- _PROBLEM_
Every line below that holds the string "Readable" should be copied out.

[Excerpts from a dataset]

Lemma keyed_nil q k st raw :
  keyed q k st = [] -> raw ∈ outstanding q st -> envelope_key raw = Some k -> False.
Proof using.
  unfold keyed. intros E Hin Hk. apply (elem_of_nil raw). rewrite <- E.
  by apply list_elem_of_filter.
Qed.

Lemma keyed_empty q k st :
  (forall raw, raw ∈ outstanding q st -> envelope_key raw <> Some k) -> keyed q k st = [].
Proof using.
  unfold keyed. induction (outstanding q st) as [|x l IH]; intros H; [done|].
  rewrite filter_cons_False by apply H, elem_of_cons, or_introl, eq_refl.
  apply IH. intros raw Hin. by apply H, elem_of_cons, or_intror.
Qed.

Lemma keyed_sub q k st st' : outstanding q st' ⊆+ outstanding q st -> keyed q k st' ⊆+ keyed q k st.
Proof using.
  unfold keyed. set (P := fun raw => envelope_key raw = Some k). intros [l E]%submseteq_Permutation.
  rewrite E, list.filter_app. by apply submseteq_inserts_r.
Qed.

(** *** Naming *)

Lemma akey_shape q raw a :
  fine raw = true -> akey_of q raw = Some a ->
  exists x, a = counter_name q x /\ (worker_key x = true -> envelope_key raw = Some x)
            /\ (forall k, envelope_key raw = Some k -> x = k).
Proof using W.
  unfold akey_of. destruct (loads raw) as [[]|] eqn:Hl; try done. intros Hf.
  unfold attempts_key. destruct (fine_key _ _ _ Hl Hf) as [Hn|(k & Hk & He & Hw)].
  - rewrite Hn. simpl. unfold item, dget in *. destruct (dict_get "private_id" d) as [v|] eqn:Hp; simpl; [|done].
    intros [= <-]. exists (py_str v). split; [done|].
    unfold ResultQueueProps.fine, keyless in Hf. rewrite (envelope_key_of _ _ Hl) in *. unfold dget in *.
    rewrite Hn, Hl, Hp in *. split; [|done]. intros Hw.
    rewrite Hn in Hf. change (negb (worker_key (py_str v)) = true) in Hf. by rewrite Hw in Hf.
  - rewrite Hk. simpl. destruct k as [|c k]; [by rewrite (names_nonempty _ W) in Hw|]. simpl.
    intros [= <-]. exists (String c k). rewrite He. split; [done|]. split; [done|]. intros k' E'; by simplify_eq.
Qed.

Lemma queue_app q : q = q ++ "".
Proof using. by rewrite append_nil_r. Qed.

(** The lists of a queue, its counters, the worker's keys and their pending sets
    are all named apart. *)
Lemma counter_not_list q q' x :
  q ∈ RESULT_QUEUES -> q' ∈ RESULT_QUEUES ->
  counter_name q x <> q' /\ counter_name q x <> processing_list q'.
Proof using.
  intros Hq Hq'. unfold counter_name, processing_list. destruct (decide (q = q')) as [<-|Hne].
  - rewrite (queue_app q) at 2. split; intros E%append_inj_l; discriminate.
  - rewrite (queue_app q') at 1. split; by apply queues_apart.
Qed.

Lemma list_not_key q k :
  q ∈ RESULT_QUEUES -> worker_key k = true ->
  k <> q /\ k <> processing_list q /\ pending_key k <> q /\ pending_key k <> processing_list q.
Proof using W.
  intros Hq Hk. unfold processing_list. rewrite (queue_app q) at 1 3.
  repeat split; (by eapply key_not_queue) || by eapply pending_not_queue.
Qed.

Lemma counter_inj q q' x x' :
  q ∈ RESULT_QUEUES -> q' ∈ RESULT_QUEUES -> counter_name q x = counter_name q' x' -> q = q' /\ x = x'.
Proof using.
  intros Hq Hq' E. unfold counter_name in E. destruct (decide (q = q')) as [<-|Hne].
  - by do 2 apply append_inj_l in E.
  - by apply queues_apart in E.
Qed.

Lemma counter_not_key q x k :
  q ∈ RESULT_QUEUES -> worker_key k = true -> k <> counter_name q x /\ pending_key k <> counter_name q x.
Proof using W. intros Hq Hk. split; [by eapply key_not_queue|by eapply pending_not_queue]. Qed.
(* ===== verification/Runs.v ===== *)
(** * GrapeRank runs in the database
      ([src/app/repos/brainstorm_request_repo.py] and the run columns of
       [src/app/repos/brainstorm_nsec.py])

    A run is a row of [brainstorm_request] with three stages: the calculation, the
    publication of Trusted Assertions to the relay, and the write to Neo4j.  The
    state [Pipe] is what the run pipeline shares: both tables, the policies, the
    whitelist snapshots, the Redis lanes and the relay's assertions.  Times are
    microseconds; a unit reads one clock, the database's and the server's alike. *)

From Stdlib Require Import QArith Ascii String.
From S2P Require Import Prelude Json Atomic.
Local Open Scope string_scope.
Local Open Scope Z_scope.

(** ** Rows *)

Inductive BrainstormRequestStatus := WAITING | ONGOING | SUCCESS | FAILURE.

#[export] Instance status_eq_dec : EqDecision BrainstormRequestStatus.
Proof. solve_decision. Defined.

Definition status_value (s : BrainstormRequestStatus) : string :=
  match s with
  | WAITING => "waiting" | ONGOING => "ongoing" | SUCCESS => "success" | FAILURE => "failure"
  end.

Inductive TriggerSource := MANUAL | SCHEDULED | ADMIN | PERIODIC.

#[export] Instance trigger_eq_dec : EqDecision TriggerSource.
Proof. solve_decision. Defined.

(** GrapeRank's parameters; as stored with a run, if they still validate. *)
Record GrapeRankPresetParams := {
  rigor : Q; attenuationFactor : Q; followRating : Q; followConfidence : Q; muteRating : Q;
  muteConfidence : Q; reportRating : Q; reportConfidence : Q; followConfidenceOfObserver : Q;
  verifiedFollowersInfluenceCutoff : Q; verifiedReportersInfluenceCutoff : Q;
  verifiedMutersInfluenceCutoff : Q;
}.

Inductive stored_params := Readable (p : GrapeRankPresetParams) | Unreadable.

Record BrainstormRequest := {
  password : string;
  status : BrainstormRequestStatus;
  status_ta_publication : BrainstormRequestStatus;
  status_internal_brainstorm_publication : option BrainstormRequestStatus;
  count_values : option string;
  error : option json;
  parameters : string;
  algorithm : string;
  run_pubkey : option string;
  graperank_preset_used : option string;
  graperank_params : option stored_params;
  publish_duration_seconds : option Q;
  trigger_source : TriggerSource;
  force_full_relay : option bool;
  force_full_neo4j : option bool;
  created_at : Z;
  updated_at : Z;
}.

(** The columns of [brainstorm_nsec] that runs use. *)
Record Observer := {
  last_time_triggered_graperank : option Z;
  last_time_calculated_graperank : option Z;
  last_time_published_graperank : option Z;
  assistant_kind0_published_at : option Z;
  last_published_pubkeys : option string;
  last_published_graperank_request_id : option Z;
  runs_since_full : Z;
  last_neo4j_cleanup_at : option Z;
  scheduling_id : option Z;
  graperank_preset : option string;
  graperank_custom_params : option stored_params;
}.
(* ===== verification/PublishPlan.v ===== *)
(** * What one run publishes
      ([src/app/message_queue_tasks/upload_nostr_events.py], the pure part;
       [src/app/message_queue_tasks/ta_signing.py], the tags;
       [src/app/core/tier_thresholds.py] and the bucketing of
       [src/app/message_queue_tasks/message_queue_consumer.py];
       [src/app/services/publish_drift.py]) *)

From Stdlib Require Import QArith Ascii String.
From S2P Require Import Prelude Json Binary64 Runs.
Local Open Scope string_scope.
Local Open Scope Z_scope.

(** ** The worker's result ([src/app/models/grapeRankResult.py]) *)

Record ScoreCard := {
  observer : string;
  observee : string;
  influence : Q;
  hops : Q;
  trusted_followers : option Q;
  trusted_reporters : option Q;
  trusted_muters : option Q;
}.

Record GrapeRankResult := {
  scorecards : option (list (string * ScoreCard));
  success : option bool;
  changedScorePubkeys : list string;
  neo4jWritePubkeys : option (list string);
  neo4jClearPubkeys : list string;
  neo4jPersistFloor : option Q;
  result_error : option json;
}.

(** [int(x)]: towards zero. *)
Definition py_int (x : Q) : Z := Z.quot (Qnum x) (Zpos (Qden x)).

(** [int(sc.get(field, 0))]. *)
Definition count_of (x : option Q) : Z := match x with Some q => py_int q | None => 0 end.

(** ** Trusted Assertions *)

Record TaInput := {
  ta_observee : string;
  rank : Z;
  ta_followers : Z;
  ta_reporters : Z;
  ta_muters : Z;
  ta_hops : Z;
}.

(** The validity cutoff, on the score rounded to two decimals. *)
Definition above (cutoff : Q) (sc : ScoreCard) : bool := fle cutoff (round2 (influence sc)).

Definition ta_input (sc : ScoreCard) : TaInput := {|
  ta_observee := observee sc; rank := round0 (fmul (influence sc) 100);
  ta_followers := count_of (trusted_followers sc); ta_reporters := count_of (trusted_reporters sc);
  ta_muters := count_of (trusted_muters sc); ta_hops := py_int (hops sc) |}.

Definition selected (changed : list string) (cutoff : Q) (full_sync : bool) (kc : string * ScoreCard) : bool :=
  (full_sync || bool_decide (kc.1 ∈ changed)) && above cutoff kc.2.

Definition prepare_ta_inputs (cards : list (string * ScoreCard)) (changed : list string) (cutoff : Q)
  (full_sync : bool) : list TaInput :=
  ta_input <$> stable_sort (fun a b => fle (influence b) (influence a))
                 ((filter (fun kc => selected changed cutoff full_sync kc = true) cards).*2).

Definition UNREACHABLE_HOPS : Z := 999.
Definition TA_KIND : Z := 30382.
Definition DELETION_COORDS_PER_EVENT : nat := 200.

(** [src/app/utils/client_tag.py]. *)
Definition CLIENT_TAG : list string := ["client"; "Brainstorm"].

Definition ta_tags (t : TaInput) : list (list string) :=
  ([["d"; ta_observee t]; ["rank"; pretty (rank t)]; ["followers"; pretty (ta_followers t)];
    ["reporters"; pretty (ta_reporters t)]; ["muters"; pretty (ta_muters t)]; CLIENT_TAG]
   ++ if ta_hops t <? UNREACHABLE_HOPS then [["hops"; pretty (ta_hops t)]] else [])%list.

(** [observees[i : i + chunk_size]] for each [i]; [rounds] bounds the chunks. *)
Fixpoint chunks {A} (rounds chunk_size : nat) (l : list A) : list (list A) :=
  match rounds, l with
  | O, _ | _, [] => []
  | S r, _ => take chunk_size l :: chunks r chunk_size (drop chunk_size l)
  end.

Definition coordinate (signing_pubkey obs : string) : string :=
  pretty TA_KIND ++ ":" ++ signing_pubkey ++ ":" ++ obs.

Definition atag_deletion_tags (observees : list string) (signing_pubkey : string)
  (chunk_size : nat) : list (list (list string)) :=
  (fun c => (((fun o => ["a"; coordinate signing_pubkey o]) <$> c) ++ [CLIENT_TAG])%list)
    <$> chunks (length observees) chunk_size observees.

(** ** Deletions and the published state *)

Definition sorted_set (x : gset string) : list string := stable_sort String.leb (elements x).

Definition delete_from_sets (fell_off below_cutoff : gset string) (sweep_below_cutoff : bool) : list string :=
  sorted_set (if sweep_below_cutoff then fell_off ∪ below_cutoff else fell_off).

Definition compute_delete_observees (previously_published currently_published below_cutoff : list string)
  (sweep_below_cutoff : bool) : list string :=
  delete_from_sets (list_to_set previously_published ∖ list_to_set currently_published)
    (list_to_set below_cutoff) sweep_below_cutoff.

Record PublishPlan := { currently_published : list string; deletes : list string }.

(** One pass over the scorecards. *)
Definition plan_step (cutoff : Q) (acc : list string * gset string * gset string) (sc : ScoreCard)
  : list string * gset string * gset string :=
  let '(currently, up, below) := acc in
  if above cutoff sc then ((currently ++ [observee sc])%list, up ∪ {[observee sc]}, below)
  else (currently, up, below ∪ {[observee sc]}).

Definition plan_publish (cards : list (string * ScoreCard)) (previously_published : list string)
  (cutoff : Q) (sweep_below_cutoff : bool) : PublishPlan :=
  let '(currently, up, below) := foldl (plan_step cutoff) ([], ∅, ∅) cards.*2 in
  {| currently_published := currently;
     deletes := delete_from_sets (list_to_set previously_published ∖ up) below sweep_below_cutoff |}.

Definition published_state_to_persist (previously_published currently_published : list string)
  (relay_write_failed : bool) : list string :=
  if relay_write_failed
  then elements (list_to_set (C := gset string) previously_published ∪ list_to_set currently_published)
  else currently_published.

(** ** When a run publishes in full *)

Definition resolve_full_sync (setting_full : bool) (force_full : option bool) : bool :=
  setting_full || match force_full with Some true => true | _ => false end.

Definition backstop_due (runs_since : Z) (every_n : Z) : bool :=
  (0 <? every_n) && (every_n <=? runs_since + 1).

Record ForceFull := { full_relay : bool; full_neo4j : bool }.

Inductive ResyncTarget := target_relay | target_neo4j | target_both.
Definition RESYNC_TARGETS (t : ResyncTarget) : ForceFull :=
  match t with
  | target_relay => {| full_relay := true; full_neo4j := false |}
  | target_neo4j => {| full_relay := false; full_neo4j := true |}
  | target_both => {| full_relay := true; full_neo4j := true |}
  end.

(** ** Tiers and the result's summary *)

(** The literals of [tier_thresholds.py], as floats. *)
Definition TIER_HIGH : Q := rn (50 # 100).
Definition TIER_MEDIUM_HIGH : Q := rn (20 # 100).
Definition TIER_MEDIUM : Q := rn (7 # 100).
Definition DEFAULT_VERIFIED_THRESHOLD : Q := rn (2 # 100).

Definition FLAGGED_TIER := "low_and_reported_by_2_or_more_trusted_pubkeys".
Definition TIER_NAMES : list string :=
  ["high"; "medium_high"; "medium"; "medium_low"; "low"; FLAGGED_TIER].

Definition classify_tier (infl : option Q) (reporters : Q) (verified_line : Q) : string :=
  match infl with
  | Some i =>
      if flt verified_line i then
        if fle TIER_HIGH i then "high"
        else if fle TIER_MEDIUM_HIGH i then "medium_high"
        else if fle TIER_MEDIUM i then "medium"
        else "medium_low"
      else if fle 2 reporters then FLAGGED_TIER else "low"
  | None => if fle 2 reporters then FLAGGED_TIER else "low"
  end.

Definition counts : Type := list (string * list (Z * Z)).

Definition bump (tier : string) (h : Z) (c : counts) : counts :=
  let by_hops := default [] (dict_get tier c) in
  dict_set tier (dict_set h (default 0 (dict_get h by_hops) + 1) by_hops) c.

Definition bucket_step (verified_line cutoff : Q) (acc : counts * list (string * Q)) (sc : ScoreCard)
  : counts * list (string * Q) :=
  let tier := classify_tier (Some (influence sc)) (default 0%Q (trusted_reporters sc)) verified_line in
  (bump tier (py_int (hops sc)) acc.1,
   let r := round2 (influence sc) in
   if fle cutoff r then dict_set (observee sc) r acc.2 else acc.2).

Definition bucket_scorecards_by_confidence_and_hops (cards : option (list (string * ScoreCard)))
  (verified_line cutoff : Q) : counts * list (string * Q) :=
  foldl (bucket_step verified_line cutoff) ((fun n => (n, [])) <$> TIER_NAMES, [])
    (default [] cards).*2.

Definition verified_line_for_run (r : BrainstormRequest) : Q :=
  match graperank_params r with
  | Some (Readable p) => verifiedFollowersInfluenceCutoff p
  | _ => DEFAULT_VERIFIED_THRESHOLD
  end.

- _RESULT_
Inductive stored_params := Readable (p : GrapeRankPresetParams) | Unreadable.
  | Some (Readable p) => verifiedFollowersInfluenceCutoff p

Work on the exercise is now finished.